* Activity
Only the lines from the start of the data through the one containing "notFalsy (values [then_" belong in your answer; return them exactly.

Saved data entries
*****

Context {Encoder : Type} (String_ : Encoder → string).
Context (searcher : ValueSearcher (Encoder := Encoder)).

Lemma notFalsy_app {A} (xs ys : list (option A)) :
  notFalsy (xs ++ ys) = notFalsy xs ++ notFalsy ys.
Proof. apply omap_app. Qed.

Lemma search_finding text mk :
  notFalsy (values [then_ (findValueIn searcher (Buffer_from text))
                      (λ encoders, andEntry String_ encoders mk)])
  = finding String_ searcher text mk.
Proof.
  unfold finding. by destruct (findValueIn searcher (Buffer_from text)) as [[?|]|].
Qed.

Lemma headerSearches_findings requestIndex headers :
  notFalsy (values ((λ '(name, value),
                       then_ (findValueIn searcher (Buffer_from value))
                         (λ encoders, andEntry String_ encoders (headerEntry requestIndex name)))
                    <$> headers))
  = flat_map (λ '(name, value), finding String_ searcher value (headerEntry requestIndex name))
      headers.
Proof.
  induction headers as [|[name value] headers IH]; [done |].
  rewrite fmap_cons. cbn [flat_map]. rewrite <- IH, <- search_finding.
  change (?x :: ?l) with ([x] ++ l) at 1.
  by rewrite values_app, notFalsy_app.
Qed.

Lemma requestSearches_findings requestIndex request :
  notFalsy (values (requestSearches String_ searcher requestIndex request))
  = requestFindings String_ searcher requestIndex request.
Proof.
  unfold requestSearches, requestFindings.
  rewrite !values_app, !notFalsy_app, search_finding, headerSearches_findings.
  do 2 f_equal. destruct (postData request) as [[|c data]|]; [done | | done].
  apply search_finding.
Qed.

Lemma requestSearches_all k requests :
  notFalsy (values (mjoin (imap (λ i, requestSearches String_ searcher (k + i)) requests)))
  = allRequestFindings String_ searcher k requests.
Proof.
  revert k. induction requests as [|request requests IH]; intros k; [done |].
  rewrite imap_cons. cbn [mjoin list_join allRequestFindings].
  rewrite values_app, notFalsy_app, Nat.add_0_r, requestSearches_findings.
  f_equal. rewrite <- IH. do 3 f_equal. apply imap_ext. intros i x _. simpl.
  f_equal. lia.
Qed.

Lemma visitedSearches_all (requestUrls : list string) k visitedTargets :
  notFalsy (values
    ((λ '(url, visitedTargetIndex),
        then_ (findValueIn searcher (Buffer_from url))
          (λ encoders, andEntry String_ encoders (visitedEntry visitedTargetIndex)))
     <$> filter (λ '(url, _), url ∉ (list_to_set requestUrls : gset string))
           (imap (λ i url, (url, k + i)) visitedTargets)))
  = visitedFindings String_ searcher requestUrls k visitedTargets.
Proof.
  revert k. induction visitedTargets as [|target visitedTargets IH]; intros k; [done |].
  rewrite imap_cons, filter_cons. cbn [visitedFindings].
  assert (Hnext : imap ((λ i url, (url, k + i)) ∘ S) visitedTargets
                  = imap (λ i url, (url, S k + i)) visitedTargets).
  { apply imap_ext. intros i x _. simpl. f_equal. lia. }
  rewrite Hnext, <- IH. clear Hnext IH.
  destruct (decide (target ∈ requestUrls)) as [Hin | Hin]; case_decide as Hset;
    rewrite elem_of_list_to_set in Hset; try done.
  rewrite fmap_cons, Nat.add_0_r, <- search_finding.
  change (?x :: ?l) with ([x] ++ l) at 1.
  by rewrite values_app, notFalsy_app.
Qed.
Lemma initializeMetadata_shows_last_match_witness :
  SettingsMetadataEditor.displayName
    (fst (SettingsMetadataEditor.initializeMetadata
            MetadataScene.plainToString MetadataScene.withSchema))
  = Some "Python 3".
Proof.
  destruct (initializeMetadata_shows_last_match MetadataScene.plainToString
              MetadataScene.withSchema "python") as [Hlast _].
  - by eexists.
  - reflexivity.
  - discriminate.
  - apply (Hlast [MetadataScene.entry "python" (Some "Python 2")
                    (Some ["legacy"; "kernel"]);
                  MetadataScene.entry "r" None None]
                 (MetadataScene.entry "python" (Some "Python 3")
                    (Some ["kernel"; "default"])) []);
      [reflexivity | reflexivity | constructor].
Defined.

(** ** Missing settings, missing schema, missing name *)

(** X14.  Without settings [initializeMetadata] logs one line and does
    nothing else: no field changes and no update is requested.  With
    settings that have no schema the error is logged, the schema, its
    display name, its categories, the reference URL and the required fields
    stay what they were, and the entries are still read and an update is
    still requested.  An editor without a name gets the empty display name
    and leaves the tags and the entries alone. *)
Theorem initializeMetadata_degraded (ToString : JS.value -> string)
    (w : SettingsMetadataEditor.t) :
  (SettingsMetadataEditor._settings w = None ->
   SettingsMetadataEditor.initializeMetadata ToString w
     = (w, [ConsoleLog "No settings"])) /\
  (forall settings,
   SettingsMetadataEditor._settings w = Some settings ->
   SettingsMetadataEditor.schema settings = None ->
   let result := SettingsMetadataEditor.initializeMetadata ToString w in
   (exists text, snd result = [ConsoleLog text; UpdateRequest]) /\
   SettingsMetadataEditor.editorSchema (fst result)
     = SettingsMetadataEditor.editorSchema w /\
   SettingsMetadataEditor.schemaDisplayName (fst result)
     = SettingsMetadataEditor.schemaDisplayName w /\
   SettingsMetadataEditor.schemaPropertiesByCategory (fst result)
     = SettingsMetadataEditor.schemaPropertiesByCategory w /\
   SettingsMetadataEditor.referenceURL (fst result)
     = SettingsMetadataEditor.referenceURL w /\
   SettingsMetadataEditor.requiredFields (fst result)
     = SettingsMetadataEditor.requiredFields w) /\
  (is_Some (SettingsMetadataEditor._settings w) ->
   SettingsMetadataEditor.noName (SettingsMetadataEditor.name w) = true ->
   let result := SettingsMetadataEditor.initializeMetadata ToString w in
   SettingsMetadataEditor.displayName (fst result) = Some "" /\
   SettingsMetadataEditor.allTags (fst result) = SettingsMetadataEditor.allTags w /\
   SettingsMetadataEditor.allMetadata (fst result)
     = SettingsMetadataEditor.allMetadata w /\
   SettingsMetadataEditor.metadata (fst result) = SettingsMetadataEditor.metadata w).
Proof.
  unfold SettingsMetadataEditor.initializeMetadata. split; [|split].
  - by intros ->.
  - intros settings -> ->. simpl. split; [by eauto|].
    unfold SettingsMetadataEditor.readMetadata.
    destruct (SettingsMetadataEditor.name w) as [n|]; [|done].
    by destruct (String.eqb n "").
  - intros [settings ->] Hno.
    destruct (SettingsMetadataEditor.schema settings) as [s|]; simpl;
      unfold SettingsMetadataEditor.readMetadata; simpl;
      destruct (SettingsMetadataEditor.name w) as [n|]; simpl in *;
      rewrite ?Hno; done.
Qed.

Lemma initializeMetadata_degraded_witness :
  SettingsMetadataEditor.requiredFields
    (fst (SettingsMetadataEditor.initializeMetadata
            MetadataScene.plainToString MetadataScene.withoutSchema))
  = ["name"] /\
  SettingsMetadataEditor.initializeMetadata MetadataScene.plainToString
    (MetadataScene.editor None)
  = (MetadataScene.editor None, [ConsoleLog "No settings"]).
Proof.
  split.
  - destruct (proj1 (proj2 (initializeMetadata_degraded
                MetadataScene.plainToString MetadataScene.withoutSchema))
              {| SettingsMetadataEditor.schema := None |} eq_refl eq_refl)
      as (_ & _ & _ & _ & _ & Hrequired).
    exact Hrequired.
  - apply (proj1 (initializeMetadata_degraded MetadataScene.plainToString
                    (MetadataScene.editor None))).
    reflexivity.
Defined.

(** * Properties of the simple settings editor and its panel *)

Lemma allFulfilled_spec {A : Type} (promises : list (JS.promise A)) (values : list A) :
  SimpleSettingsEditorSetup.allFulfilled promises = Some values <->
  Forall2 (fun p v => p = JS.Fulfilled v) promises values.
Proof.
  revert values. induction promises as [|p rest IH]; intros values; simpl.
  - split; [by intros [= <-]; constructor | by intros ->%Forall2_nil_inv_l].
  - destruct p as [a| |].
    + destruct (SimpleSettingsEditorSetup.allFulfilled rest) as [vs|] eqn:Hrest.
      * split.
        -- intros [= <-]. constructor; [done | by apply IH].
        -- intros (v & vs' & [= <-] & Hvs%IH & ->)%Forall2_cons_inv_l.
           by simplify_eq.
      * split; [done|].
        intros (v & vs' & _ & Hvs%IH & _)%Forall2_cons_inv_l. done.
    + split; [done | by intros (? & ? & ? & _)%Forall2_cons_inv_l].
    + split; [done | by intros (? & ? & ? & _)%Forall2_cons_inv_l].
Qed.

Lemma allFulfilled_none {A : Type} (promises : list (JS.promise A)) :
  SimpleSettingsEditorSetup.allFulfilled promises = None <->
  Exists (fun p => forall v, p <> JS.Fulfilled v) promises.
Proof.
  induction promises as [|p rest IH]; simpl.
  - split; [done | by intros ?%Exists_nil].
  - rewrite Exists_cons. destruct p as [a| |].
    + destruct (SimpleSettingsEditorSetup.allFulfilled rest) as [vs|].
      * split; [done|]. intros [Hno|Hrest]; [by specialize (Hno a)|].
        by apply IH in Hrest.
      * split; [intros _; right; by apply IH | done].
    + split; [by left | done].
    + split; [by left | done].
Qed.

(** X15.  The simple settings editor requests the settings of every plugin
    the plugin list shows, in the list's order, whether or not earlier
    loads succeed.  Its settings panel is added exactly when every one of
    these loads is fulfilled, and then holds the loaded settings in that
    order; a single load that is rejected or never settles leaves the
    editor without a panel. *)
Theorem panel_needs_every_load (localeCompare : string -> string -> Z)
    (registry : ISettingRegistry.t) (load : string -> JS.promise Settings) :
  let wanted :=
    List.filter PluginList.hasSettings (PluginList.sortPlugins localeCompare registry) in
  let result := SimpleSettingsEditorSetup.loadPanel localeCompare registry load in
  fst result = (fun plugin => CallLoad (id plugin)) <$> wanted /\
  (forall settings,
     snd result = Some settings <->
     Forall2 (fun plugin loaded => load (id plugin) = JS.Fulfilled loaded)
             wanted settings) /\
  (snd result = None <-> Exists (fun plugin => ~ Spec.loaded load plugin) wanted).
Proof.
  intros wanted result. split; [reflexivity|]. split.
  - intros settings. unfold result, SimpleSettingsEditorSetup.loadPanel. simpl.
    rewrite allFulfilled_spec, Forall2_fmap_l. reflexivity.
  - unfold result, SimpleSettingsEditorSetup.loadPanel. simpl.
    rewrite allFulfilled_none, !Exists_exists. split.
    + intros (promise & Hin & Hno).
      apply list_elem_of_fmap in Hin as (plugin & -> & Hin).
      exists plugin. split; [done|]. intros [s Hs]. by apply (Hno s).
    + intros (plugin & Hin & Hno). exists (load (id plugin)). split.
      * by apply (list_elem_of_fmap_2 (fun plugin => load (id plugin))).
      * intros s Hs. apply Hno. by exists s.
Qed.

*****

* Expected answer
Context {Encoder : Type} (String_ : Encoder → string).
Context (searcher : ValueSearcher (Encoder := Encoder)).

Lemma notFalsy_app {A} (xs ys : list (option A)) :
  notFalsy (xs ++ ys) = notFalsy xs ++ notFalsy ys.
Proof. apply omap_app. Qed.

Lemma search_finding text mk :
  notFalsy (values [then_ (findValueIn searcher (Buffer_from text))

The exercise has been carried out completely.